#### Input data:
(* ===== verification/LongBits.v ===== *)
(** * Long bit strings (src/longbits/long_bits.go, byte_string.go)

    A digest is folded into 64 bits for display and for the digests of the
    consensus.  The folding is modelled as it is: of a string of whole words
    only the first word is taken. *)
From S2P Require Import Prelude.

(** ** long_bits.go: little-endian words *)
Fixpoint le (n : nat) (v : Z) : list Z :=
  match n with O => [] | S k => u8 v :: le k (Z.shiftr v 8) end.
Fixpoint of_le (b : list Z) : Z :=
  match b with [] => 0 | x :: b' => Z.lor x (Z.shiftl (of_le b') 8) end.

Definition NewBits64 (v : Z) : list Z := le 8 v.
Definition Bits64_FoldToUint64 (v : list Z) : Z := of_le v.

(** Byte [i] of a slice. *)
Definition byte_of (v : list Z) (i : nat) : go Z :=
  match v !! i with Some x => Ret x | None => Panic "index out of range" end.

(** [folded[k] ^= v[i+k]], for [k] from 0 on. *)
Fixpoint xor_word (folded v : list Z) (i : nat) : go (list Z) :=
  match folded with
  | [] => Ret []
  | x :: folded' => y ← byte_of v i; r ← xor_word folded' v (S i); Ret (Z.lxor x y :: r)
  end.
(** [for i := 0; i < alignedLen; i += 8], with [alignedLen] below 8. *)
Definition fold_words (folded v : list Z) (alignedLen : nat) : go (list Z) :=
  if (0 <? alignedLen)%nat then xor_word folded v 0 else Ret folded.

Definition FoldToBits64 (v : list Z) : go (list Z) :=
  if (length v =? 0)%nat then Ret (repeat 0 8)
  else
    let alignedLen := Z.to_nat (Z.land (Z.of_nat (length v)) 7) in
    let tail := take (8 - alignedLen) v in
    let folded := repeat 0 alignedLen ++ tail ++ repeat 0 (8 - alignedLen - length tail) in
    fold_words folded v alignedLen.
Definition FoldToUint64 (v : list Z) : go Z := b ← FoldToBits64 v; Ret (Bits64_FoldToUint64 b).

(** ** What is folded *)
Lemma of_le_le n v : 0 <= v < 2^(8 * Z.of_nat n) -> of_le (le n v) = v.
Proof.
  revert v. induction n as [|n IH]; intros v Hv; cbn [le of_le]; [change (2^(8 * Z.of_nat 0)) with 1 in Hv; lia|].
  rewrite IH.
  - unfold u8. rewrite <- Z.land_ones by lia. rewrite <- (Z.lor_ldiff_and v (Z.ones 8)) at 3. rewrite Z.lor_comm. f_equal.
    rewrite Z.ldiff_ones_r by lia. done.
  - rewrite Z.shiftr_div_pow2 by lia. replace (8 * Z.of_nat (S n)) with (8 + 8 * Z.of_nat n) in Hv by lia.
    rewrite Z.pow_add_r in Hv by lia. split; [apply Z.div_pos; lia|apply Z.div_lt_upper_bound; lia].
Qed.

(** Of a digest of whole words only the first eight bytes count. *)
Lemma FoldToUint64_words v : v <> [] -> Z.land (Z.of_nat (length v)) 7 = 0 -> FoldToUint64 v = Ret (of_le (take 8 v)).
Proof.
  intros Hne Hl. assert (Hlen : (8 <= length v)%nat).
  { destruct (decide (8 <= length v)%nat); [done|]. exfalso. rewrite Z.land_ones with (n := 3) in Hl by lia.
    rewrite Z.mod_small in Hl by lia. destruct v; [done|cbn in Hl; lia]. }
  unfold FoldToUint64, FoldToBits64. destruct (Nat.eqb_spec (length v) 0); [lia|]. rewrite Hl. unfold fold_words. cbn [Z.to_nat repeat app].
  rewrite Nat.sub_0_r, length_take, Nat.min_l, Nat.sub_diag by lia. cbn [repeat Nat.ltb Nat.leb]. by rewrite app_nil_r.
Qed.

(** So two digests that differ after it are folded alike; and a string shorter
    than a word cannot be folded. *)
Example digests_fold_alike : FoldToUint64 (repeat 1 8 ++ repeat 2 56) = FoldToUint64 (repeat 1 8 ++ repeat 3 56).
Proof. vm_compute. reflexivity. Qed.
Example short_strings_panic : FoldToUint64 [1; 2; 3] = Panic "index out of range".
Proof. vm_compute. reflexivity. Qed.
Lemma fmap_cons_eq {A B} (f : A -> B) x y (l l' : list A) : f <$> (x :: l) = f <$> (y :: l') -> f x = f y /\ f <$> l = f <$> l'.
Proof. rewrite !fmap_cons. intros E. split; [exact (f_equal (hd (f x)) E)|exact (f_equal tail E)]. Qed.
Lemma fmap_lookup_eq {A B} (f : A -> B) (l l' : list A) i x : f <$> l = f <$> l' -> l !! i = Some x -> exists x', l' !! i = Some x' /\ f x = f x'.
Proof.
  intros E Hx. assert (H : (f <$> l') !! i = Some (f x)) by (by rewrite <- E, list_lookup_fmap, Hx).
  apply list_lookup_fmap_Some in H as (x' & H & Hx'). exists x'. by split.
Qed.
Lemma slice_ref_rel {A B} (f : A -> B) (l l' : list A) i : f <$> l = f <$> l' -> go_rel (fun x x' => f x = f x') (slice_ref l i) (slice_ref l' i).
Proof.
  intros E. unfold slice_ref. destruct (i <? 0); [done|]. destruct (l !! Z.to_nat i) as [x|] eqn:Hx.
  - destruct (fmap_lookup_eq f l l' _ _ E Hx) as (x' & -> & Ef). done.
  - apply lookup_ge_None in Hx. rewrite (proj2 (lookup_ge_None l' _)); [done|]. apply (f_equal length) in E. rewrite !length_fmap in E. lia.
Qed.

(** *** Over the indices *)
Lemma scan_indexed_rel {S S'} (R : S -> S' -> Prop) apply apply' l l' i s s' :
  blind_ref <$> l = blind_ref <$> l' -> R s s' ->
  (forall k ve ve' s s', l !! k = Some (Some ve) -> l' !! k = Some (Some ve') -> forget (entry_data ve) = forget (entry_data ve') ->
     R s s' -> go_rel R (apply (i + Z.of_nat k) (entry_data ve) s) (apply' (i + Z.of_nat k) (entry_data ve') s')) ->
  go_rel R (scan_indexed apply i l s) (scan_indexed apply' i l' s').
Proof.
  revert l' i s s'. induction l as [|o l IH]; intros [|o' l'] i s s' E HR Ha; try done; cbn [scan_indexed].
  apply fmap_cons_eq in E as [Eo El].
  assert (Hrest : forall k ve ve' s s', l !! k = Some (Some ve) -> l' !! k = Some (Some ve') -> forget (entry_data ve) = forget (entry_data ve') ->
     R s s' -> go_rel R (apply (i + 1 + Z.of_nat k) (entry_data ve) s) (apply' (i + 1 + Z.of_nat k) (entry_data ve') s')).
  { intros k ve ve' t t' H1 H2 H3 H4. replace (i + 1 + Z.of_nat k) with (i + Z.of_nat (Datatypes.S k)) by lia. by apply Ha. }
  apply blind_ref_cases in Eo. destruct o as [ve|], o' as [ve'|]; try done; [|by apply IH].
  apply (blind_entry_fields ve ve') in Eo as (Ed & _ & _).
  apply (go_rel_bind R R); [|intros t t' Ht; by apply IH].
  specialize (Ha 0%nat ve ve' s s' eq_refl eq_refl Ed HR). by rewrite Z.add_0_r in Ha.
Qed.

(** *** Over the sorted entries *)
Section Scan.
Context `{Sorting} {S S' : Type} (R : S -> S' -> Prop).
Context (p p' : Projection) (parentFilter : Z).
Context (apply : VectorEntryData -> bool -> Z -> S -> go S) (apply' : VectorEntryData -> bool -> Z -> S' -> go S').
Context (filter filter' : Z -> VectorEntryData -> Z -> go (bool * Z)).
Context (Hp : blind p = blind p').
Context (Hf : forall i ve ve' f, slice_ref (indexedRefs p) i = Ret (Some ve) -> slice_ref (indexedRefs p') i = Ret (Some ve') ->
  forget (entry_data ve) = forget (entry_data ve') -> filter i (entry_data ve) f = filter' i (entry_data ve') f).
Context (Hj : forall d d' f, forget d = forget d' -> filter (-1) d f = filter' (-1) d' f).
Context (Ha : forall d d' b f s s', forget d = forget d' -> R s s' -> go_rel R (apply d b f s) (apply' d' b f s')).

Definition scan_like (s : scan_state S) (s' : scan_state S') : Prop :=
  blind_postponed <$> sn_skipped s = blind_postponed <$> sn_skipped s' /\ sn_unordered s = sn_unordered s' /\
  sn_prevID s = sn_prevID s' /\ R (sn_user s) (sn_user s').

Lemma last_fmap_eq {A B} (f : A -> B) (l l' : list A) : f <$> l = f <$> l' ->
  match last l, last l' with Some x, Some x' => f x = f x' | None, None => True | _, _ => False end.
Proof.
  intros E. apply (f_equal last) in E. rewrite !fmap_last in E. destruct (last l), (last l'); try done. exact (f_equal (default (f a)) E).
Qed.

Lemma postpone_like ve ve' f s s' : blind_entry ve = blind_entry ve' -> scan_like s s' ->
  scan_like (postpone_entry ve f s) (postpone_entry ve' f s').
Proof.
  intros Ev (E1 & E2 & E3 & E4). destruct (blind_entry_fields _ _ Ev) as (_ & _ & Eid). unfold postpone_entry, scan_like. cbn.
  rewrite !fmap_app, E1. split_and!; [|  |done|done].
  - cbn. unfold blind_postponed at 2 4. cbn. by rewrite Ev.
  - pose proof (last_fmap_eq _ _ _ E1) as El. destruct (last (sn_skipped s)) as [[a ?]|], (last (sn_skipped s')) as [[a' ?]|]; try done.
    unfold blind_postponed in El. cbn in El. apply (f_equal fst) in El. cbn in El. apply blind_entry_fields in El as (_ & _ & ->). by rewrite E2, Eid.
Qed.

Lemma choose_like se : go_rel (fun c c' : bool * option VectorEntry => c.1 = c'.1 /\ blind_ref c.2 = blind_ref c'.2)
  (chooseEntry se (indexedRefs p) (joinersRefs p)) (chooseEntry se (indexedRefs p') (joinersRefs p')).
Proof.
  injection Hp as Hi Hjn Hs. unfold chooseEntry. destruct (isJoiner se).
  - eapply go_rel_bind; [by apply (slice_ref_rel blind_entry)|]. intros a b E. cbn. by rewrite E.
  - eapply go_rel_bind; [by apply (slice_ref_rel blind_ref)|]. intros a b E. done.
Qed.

...

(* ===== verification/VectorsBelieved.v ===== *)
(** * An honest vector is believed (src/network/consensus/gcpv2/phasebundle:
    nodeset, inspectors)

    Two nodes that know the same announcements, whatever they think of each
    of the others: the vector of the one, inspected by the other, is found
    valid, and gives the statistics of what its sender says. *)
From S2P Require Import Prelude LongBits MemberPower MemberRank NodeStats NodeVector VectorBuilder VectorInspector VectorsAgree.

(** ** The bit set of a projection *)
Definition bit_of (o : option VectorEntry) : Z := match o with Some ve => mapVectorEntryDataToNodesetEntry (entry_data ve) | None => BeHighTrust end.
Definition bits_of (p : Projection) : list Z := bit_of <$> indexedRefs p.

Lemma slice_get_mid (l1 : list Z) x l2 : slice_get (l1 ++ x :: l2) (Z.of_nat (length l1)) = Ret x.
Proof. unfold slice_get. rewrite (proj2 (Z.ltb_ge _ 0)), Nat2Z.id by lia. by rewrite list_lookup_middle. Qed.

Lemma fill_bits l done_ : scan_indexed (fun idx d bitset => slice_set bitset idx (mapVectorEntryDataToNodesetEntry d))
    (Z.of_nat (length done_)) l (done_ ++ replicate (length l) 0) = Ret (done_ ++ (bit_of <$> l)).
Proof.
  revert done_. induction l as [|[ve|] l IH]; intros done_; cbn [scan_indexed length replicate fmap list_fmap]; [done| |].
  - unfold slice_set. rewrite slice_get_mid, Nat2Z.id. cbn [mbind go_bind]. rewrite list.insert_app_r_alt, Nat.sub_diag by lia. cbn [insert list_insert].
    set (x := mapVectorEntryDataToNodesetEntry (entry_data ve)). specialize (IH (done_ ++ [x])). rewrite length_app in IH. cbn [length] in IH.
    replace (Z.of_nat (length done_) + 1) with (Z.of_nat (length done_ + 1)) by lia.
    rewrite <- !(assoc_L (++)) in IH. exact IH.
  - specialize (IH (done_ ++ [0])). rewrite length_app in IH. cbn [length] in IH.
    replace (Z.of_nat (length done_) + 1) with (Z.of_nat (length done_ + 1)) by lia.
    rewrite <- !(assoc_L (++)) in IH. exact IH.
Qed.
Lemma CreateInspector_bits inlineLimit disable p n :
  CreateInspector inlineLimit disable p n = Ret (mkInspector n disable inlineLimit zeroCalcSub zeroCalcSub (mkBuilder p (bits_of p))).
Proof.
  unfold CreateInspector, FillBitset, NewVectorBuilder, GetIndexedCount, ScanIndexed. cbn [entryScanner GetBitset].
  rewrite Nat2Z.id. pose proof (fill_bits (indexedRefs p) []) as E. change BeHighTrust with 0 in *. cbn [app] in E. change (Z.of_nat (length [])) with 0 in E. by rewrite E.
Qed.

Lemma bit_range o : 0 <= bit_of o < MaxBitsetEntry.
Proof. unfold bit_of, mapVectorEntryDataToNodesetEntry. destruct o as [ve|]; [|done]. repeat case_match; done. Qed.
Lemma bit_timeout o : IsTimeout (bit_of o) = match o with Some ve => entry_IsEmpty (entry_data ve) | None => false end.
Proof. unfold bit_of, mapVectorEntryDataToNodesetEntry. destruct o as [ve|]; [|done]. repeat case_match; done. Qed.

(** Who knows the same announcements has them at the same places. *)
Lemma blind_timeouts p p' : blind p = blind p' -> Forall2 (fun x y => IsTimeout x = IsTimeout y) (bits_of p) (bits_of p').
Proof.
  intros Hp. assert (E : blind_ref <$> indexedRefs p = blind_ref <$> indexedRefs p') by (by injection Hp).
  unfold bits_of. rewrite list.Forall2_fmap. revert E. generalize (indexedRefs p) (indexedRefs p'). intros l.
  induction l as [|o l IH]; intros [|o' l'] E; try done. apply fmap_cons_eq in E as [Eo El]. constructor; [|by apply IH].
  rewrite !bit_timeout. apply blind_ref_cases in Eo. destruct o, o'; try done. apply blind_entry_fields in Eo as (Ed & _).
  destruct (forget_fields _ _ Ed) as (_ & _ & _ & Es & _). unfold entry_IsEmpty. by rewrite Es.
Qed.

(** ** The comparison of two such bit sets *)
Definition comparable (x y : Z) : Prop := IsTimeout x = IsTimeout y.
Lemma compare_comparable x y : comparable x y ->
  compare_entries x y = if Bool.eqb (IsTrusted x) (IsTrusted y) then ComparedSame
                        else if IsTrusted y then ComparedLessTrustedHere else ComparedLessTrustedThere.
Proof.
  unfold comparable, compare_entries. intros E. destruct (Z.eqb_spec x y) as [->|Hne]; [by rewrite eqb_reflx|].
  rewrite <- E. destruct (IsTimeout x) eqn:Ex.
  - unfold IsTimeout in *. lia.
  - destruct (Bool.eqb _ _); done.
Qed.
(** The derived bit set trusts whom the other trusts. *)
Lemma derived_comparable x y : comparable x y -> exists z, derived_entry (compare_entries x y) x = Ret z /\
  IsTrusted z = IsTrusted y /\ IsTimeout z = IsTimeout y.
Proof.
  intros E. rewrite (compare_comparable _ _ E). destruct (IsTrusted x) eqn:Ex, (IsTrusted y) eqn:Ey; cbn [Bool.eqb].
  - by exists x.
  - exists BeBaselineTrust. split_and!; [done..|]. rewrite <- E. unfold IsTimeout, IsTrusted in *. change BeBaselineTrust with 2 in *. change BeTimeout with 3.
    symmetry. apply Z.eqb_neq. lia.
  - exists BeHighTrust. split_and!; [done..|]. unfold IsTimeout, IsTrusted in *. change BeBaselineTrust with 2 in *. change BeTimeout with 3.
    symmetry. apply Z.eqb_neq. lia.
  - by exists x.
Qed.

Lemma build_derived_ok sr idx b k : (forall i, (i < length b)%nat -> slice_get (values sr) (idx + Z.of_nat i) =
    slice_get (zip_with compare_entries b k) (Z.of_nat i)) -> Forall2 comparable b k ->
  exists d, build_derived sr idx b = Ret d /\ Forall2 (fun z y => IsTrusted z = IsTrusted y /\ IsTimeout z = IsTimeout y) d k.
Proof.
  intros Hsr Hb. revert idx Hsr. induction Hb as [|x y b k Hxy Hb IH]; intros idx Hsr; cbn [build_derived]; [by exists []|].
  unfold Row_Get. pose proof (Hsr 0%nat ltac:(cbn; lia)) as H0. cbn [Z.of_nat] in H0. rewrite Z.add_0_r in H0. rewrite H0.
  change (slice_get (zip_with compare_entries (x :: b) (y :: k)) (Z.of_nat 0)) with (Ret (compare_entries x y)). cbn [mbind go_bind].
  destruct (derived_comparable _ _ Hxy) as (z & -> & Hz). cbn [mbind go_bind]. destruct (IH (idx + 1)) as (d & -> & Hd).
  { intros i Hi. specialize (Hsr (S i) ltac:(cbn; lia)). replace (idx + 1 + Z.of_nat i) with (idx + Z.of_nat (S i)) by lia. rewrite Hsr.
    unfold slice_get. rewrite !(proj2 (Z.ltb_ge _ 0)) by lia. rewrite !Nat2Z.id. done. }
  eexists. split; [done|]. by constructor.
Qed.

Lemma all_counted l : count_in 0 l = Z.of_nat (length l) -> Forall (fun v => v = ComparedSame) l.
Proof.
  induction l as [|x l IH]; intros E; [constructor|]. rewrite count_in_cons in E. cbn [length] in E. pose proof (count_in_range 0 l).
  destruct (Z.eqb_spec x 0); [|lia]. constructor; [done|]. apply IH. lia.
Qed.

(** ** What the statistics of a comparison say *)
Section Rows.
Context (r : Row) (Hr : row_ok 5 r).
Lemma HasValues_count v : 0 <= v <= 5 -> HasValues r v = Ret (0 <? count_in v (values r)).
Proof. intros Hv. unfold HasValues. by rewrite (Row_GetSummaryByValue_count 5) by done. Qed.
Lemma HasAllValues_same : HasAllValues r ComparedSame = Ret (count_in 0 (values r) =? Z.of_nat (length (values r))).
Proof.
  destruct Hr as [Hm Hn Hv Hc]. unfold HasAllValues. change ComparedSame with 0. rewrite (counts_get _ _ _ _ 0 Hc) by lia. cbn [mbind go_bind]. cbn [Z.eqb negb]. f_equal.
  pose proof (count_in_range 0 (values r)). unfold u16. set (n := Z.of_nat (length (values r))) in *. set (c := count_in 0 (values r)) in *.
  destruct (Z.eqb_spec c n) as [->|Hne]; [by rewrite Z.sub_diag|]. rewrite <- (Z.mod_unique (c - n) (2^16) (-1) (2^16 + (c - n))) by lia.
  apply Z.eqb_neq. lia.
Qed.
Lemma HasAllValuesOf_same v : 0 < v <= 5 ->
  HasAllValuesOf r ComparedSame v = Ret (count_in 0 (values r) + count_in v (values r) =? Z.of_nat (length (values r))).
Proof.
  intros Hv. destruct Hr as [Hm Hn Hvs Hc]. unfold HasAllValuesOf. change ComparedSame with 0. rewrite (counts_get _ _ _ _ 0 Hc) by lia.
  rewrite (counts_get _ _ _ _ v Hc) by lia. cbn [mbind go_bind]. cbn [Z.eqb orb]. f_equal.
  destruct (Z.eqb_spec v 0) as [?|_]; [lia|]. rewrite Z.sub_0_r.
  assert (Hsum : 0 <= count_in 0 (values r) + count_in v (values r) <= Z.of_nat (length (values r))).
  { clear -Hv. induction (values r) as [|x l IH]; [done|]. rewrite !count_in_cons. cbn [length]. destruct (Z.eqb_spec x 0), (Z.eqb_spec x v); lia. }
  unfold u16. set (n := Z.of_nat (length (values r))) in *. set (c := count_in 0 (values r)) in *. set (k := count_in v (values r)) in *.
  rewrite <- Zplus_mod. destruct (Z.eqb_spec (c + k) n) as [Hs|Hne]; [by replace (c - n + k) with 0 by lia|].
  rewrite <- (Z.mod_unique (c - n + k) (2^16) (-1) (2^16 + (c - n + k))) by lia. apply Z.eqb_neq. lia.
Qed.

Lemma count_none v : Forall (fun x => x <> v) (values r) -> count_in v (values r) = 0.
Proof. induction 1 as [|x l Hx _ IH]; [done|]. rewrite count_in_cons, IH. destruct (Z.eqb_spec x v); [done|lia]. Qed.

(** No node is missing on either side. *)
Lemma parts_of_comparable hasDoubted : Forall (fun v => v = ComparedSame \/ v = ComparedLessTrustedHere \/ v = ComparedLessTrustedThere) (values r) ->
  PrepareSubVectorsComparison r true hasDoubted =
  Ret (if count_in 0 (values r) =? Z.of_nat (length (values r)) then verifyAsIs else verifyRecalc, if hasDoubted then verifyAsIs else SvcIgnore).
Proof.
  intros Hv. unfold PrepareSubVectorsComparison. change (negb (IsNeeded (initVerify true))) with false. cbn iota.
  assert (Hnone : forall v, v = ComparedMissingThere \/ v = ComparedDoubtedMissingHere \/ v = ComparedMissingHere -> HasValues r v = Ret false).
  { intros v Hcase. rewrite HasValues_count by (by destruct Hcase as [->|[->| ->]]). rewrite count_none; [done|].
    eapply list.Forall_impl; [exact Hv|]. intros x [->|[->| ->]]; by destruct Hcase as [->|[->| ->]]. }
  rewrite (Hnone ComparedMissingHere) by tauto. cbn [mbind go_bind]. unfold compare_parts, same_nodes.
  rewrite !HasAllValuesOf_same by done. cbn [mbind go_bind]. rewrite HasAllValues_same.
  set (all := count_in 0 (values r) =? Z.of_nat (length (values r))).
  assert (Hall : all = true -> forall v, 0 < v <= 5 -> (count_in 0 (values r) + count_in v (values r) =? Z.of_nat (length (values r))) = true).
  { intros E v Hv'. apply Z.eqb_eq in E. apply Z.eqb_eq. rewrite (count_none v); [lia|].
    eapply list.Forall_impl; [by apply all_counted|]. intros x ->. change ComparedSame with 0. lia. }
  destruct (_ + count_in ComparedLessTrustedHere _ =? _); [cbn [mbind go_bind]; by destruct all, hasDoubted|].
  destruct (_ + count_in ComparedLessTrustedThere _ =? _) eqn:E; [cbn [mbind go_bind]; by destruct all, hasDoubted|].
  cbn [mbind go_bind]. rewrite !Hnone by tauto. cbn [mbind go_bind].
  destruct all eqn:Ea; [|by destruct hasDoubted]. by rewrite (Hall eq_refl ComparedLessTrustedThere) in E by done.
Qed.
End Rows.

#### Problem to solve:
Go through the records above and return each line in which the word "specialize" occurs.

#### Result:
  specialize (Ha 0%nat ve ve' s s' eq_refl eq_refl Ed HR). by rewrite Z.add_0_r in Ha.
    set (x := mapVectorEntryDataToNodesetEntry (entry_data ve)). specialize (IH (done_ ++ [x])). rewrite length_app in IH. cbn [length] in IH.
  - specialize (IH (done_ ++ [0])). rewrite length_app in IH. cbn [length] in IH.
  { intros i Hi. specialize (Hsr (S i) ltac:(cbn; lia)). replace (idx + 1 + Z.of_nat i) with (idx + Z.of_nat (S i)) by lia. rewrite Hsr.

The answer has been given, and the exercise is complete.